Désunis, esprits revenus pour toujours l´un de l´autre.

Plus que jamais, les tristes hommes accomplis diront à mon apparition "Trop tard!" Ils diront: "Nous t´avons trop attendue. Maintenant, nous nous vengerons sur toi de tout ce que nous n'avons pas reçu des autres." Et ils ajouteront, en manière d´aumône lasse: "Tu aurais dû naître homme, tu aurais été ou un saint, ou un châtiment de Dieu…"

Et, voici des croupes de montagnes brûlées, d´amples lignes simples, des passages et des passages, des saisons qui retardent et des saisons précoces. Voici des jardins, des fontaines, des magnolias en fleurs et aussi des rêves de pierres grises, des châteaux gris à travers les branches dépouillées étincelantes de pluie contre le soleil, comme de prodigieuses toiles d´araignée. Voici des fleuves sur lesquels naviguent insensiblement de grands nénuphars de glace. Et des routes, des routes, des routes.

Fatigue et ennui dans les rides du monde, et immense, grotesque sottise.

Pouvoir le guérir, faire naître en lui des expressions puissantes, générosité et pensée.

Mon impétueuse fantaisie est telle que je soupçonne presque que ce sont ses fruits, ces bénédictions que je vois de temps en temps s´élever comme des vapeurs ou s´étendre comme des champs de lin azuré, ses fruits, inventions de son désir, ces actes et ces affections qui délicatement viennent à ma rencontre, souriant de fraîche finesse ou inspirés par une haute intuition, amitiés, austères fraternités, rapports pleins de timidité ou d´abandon: et d´autres où je suis reine, où j´impose des sensations de grandeur, oh! simplement parce que je suis humaine, et où je recueille des merveilles de dévouement, larmes d´âmes sincères, baisers sur ma main muets, rapides, paroles brèves d´harmonie, bénédictions, bénédictions!

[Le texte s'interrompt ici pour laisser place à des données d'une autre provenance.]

Lemma step_stable w ev : stable w -> stable (step w ev).
Proof.
  intros [H1 H2 H3 H4 H5 H6]. unfold step.
  destruct (rendered (ui w) ev) eqn:Hr; [|constructor; assumption].
  destruct (effects_keep_mode (ui w) (handle ev w)) as (Em & Et & Ei & Eu).
  constructor.
  - rewrite effects_keep_payload. apply handle_payload_fits, H1.
  - rewrite Em. intros Hm.
    destruct (effects_link_file (ui w) (handle ev w) Hm) as [-> ->].
    apply handle_link_has_no_file; assumption.
  - rewrite Em, Ei. intros Hm.
    rewrite (effects_embed_url (ui w) (handle ev w) Hm).
    apply handle_embed_has_no_url; assumption.
  - apply effects_compressing_awaited, handle_compressing_awaited, H4.
  - rewrite Et, Eu. intros Ht.
    apply effects_urlError; [exact Ht|].
    intros Hu Hi. rewrite handle_keeps_urlError, <- Hu.
    apply H5. congruence.
  - rewrite Et, Em, Ei. intros Ht Hm.
    apply effects_imageUrlError; [exact Ht | exact Hm |].
    intros Hu Hi Hmm.
    apply handle_imageUrlError; try assumption; congruence.
Qed.

Lemma run_snoc w evs ev : run w (evs ++ [ev]) = step (run w evs) ev.
Proof. unfold run. rewrite fold_left_app. reflexivity. Qed.

Lemma run_stable evs : stable (run initialWorld evs).
Proof.
  induction evs as [|ev evs IH] using rev_ind.
  - exact stable_initial.
  - rewrite run_snoc. apply step_stable, IH.
Qed.
End HookFacts.

Section StableTheorems.
(** C7.  An item in URL mode whose image URL is the empty string fails in the
    try block before any request is issued and before anything is pushed: the
    state is the one the item started with.  The error is the one that asks
    for the image URL, unless an earlier step of the item failed (the host
    could not give a parameter or, in the extraction node, the schema could
    not be read).  With the flag, the round pushes one item, paired with the
    input item, whose json is the object with the single key error, holding
    what the catch block reports of the error, and changes nothing else; the
    error that asks for the image URL is reported by its message. *)
Theorem empty_image_url_fails_item (h : Host) (i : nat) (s : State) (inputType : string) :
  getNodeParameter h PString "inputType" i None = Ok inputType ->
  inputType <> "binary" ->
  getNodeParameter h PString "imageUrl" i None = Ok "" ->
  (exists e,
     DocumentClassificationUpstage.try_block h i s = (Throw e, s) /\
     (e = Error "Image URL is required when input type is URL." \/
      parameter_error h i e) /\
     (continueOnFail h = true ->
      forall reported, message_or_unknown e = Ok reported ->
      DocumentClassificationUpstage.round h i s =
      (Ok tt,
       {| returnData :=
            push (returnData s)
              {| json := VObj [("error", reported)];
                 binary := None;
                 pairedItem := Some i |};
          requests := requests s |}))) /\
  (exists e,
     InformationExtractionUpstage.try_block h i s = (Throw e, s) /\
     (e = Error "Image URL is required." \/
      parameter_error h i e \/
      exists m, e = Error ("Invalid JSON schema provided: " ++ m) \/
                e = Error ("Invalid full response format JSON provided: " ++ m)) /\
     (continueOnFail h = true ->
      forall reported, message_or_unknown e = Ok reported ->
      InformationExtractionUpstage.round h i s =
      (Ok tt,
       {| returnData :=
            push (returnData s)
              {| json := VObj [("error", reported)];
                 binary := None;
                 pairedItem := Some i |};
          requests := requests s |}))).
Proof.
  intros E1 Hurl E2. split.
  - pose proof (Classification_empty_url h i s inputType E1 Hurl E2) as H.
    destruct (DocumentClassificationUpstage.try_block h i s) as [[u|e] s'] eqn:E;
      [contradiction|].
    destruct H as [-> Hd]. exists e. split; [reflexivity|]. split; [exact Hd|].
    intros Hflag reported Hreported. rewrite message_or_unknown_spec in Hreported.
    unfold DocumentClassificationUpstage.round, try_catch. rewrite E.
    unfold DocumentClassificationUpstage.catch_block. rewrite Hflag, bind_lift.
    destruct (message e) as [m|failure]; [|discriminate].
    injection Hreported as <-. reflexivity.
  - pose proof (Extraction_empty_url h i s inputType E1 Hurl E2) as H.
    destruct (InformationExtractionUpstage.try_block h i s) as [[u|e] s'] eqn:E;
      [contradiction|].
    destruct H as [-> Hd]. exists e. split; [reflexivity|]. split; [exact Hd|].
    intros Hflag reported Hreported. rewrite message_or_unknown_spec in Hreported.
    unfold InformationExtractionUpstage.round, try_catch. rewrite E.
    unfold InformationExtractionUpstage.catch_block. rewrite Hflag, bind_lift.
    destruct (message e) as [m|failure]; [|discriminate].
    injection Hreported as <-. reflexivity.
Qed.
(** * DST command manager: the image cache, the resolver, the storage
    adapter and the entity handlers

  A shallow embedding of [src/dst-command-manager.tsx] (first component of
  the file) and of [src/dst-cmd-manager/components/storage-adapter.ts].

  Conventions of the embedding.
  - A JavaScript string is a [string]: the bytes of its UTF-8 encoding.
    A string is truthy when it is not the empty string.
  - [null] and [undefined] results are [None].
  - A JavaScript [Map] is an association list in insertion order.
  - [localStorage] is a finite map from keys to values; what the host
    decides (the order in which keys are listed, whether a write is
    accepted, the Unicode tables, the JSON codec) is a field of the
    class [Host]. *)

From stdpp Require Import base option list strings pretty gmap sorting.
From Stdlib Require Import ZArith Lia.

Local Open Scope string_scope.
Local Open Scope nat_scope.
Local Open Scope list_scope.

(** ** JavaScript values *)

(** Truthiness of a string: [if (s)], [s || d], [!s]. *)
Definition truthy (s : string) : bool := bool_decide (s ≠ "").

(** [o || null] for an optional string. *)
Definition or_null (o : option string) : option string :=
  match o with
  | Some s => if truthy s then Some s else None
  | None => None
  end.

(** How a block ends: with a value, or with a thrown error. *)
Inductive completion (A : Type) : Type :=
| returns (a : A)
| throws (message : string).
Arguments returns {A} a.
Arguments throws {A} message.

(** ** [Map<string, string>], in insertion order *)

Module JsMap.

Abbreviation t := (list (string * string)).

Definition empty : t := [].

Definition size (m : t) : nat := length m.

Fixpoint get (m : t) (key : string) : option string :=
  match m with
  | [] => None
  | (k, v) :: rest => if decide (k = key) then Some v else get rest key
  end.

(** [Map.prototype.set]: an existing key keeps its position, a new key
    goes last. *)
Fixpoint set (m : t) (key value : string) : t :=
  match m with
  | [] => [(key, value)]
  | (k, v) :: rest =>
      if decide (k = key) then (key, value) :: rest
      else (k, v) :: set rest key value
  end.

Definition delete (m : t) (key : string) : t :=
  filter (λ kv, kv.1 ≠ key) m.

(** [m.keys().next().value]: the first key in insertion order. *)
Definition first_key (m : t) : option string := head (m.*1).

End JsMap.

(** ** [class ImageCacheManager] *)

Module ImageCacheManager.

Abbreviation t := (list (string * string)).

Definition maxCacheSize : nat := 100.

Definition empty : t := JsMap.empty.

(** [get(key)]: [this.memoryCache.get(key) || null]. *)
Definition get (c : t) (key : string) : option string :=
  or_null (JsMap.get c key).

(** The eviction step of [set]: when the cache is full the first key is
    deleted, if that key is truthy. *)
Definition evict (c : t) : t :=
  if decide (maxCacheSize ≤ JsMap.size c) then
    match JsMap.first_key c with
    | Some firstKey =>
        if truthy firstKey then JsMap.delete c firstKey else c
    | None => c
    end
  else c.

Definition set (c : t) (key value : string) : t :=
  JsMap.set (evict c) key value.

Definition clear (c : t) : t := JsMap.empty.

(** A sequence of [set] calls. *)
Definition set_all (c : t) (kvs : list (string * string)) : t :=
  foldl (λ c kv, set c kv.1 kv.2) c kvs.

(** Operations on the cache, for runs. *)
Inductive op : Type :=
| OpGet (key : string)
| OpSet (key value : string)
| OpClear.

Definition step (c : t) (o : op) : t :=
  match o with
  | OpGet _ => c
  | OpSet k v => set c k v
  | OpClear => clear c
  end.

Definition run (c : t) (ops : list op) : t := foldl step c ops.

(** [removes c o key]: operation [o], run in cache [c], removes the entry
    of [key]: a [clear()], or a [set] whose eviction step deletes
    [key]. *)
Definition removes (c : t) (o : op) (key : string) : bool :=
  match o with
  | OpGet _ => false
  | OpSet _ _ =>
      bool_decide (maxCacheSize ≤ JsMap.size c) &&
      bool_decide (JsMap.first_key c = Some key) && truthy key
  | OpClear => true
  end.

Comme si elles descendaient du génie de l´antique choeur tragique ou d'un chant de Leopardi… Comme si elles étaient de douces voûtes de cloîtres parmi les lourdes bâtisses des villes. Cette marée urbaine qu´il me semble parfois effleurer de ma seule dépouille et avec mon vain désir de mort, disparaît. L´onde est en moi, dans la sensibilité qui atteint tout, que moi, comme si j´étais une millénaire, j´ai affinée pour toute vérité de création, pour les dons comme pour les offenses,Seigneur.

"Seigneur, faites-moi devenir grande et brave", priais-je étant enfant.

Les profondes compensations, les guirlandes d´étoiles me viennent, à moi fugitive, à moi par les routes sauvages.

Sous des formes primitives, nettes, suscitées pour moi seule.

Joies pour toujours.

Elles viennent comme les renaissances après les cycles les plus minables et les pires.

Absoute, reconsacrée, la simplicité héroïque de l´être féminin, sans nom ni âge, va libre, hardie, riante.

Eclatantes rencontres de beaux visages mâles, ferme beauté de physionomies imprévues, sursaut secret à l´avertissement instantané du désir viril, sursaut si semblable au frisson mortel de la volupté, instinct de fuite, anxiété d´être poursuivie, merveilleuse violence de magie, homme et femme, plantes de forêts, par un seul vent surprises et secouées.

Torses d´athlètes harmonieux, formes vivantes, sacrées comme des bronzes immortels.

Sous les habits du gentilhomme ou sous les loques du mendiant, magnificence tacite.

Tel que je caresse-durant une heure, durant mille, durant un temps innombrable-comprend-il que j´apporte à cet acte le même coeur illuminé qu´en mes plus solitaires contemplations? Il y a des plages ou personne avant moi ne s´est arrêté pour élever son hymne, et il y a ce corps parfait d´Adam dont la valeur me conquiert vraiment moi seule, par sa sûre correspondance avec l´âme qui y habite, dans l´oeuvre, dans le sommeil, dans l´attente, ce riche corps si fort, si fervent, si chaud, touffe d´herbes odorantes, architecture de noblesse essentielle, Adam, Adam, baiser solaire!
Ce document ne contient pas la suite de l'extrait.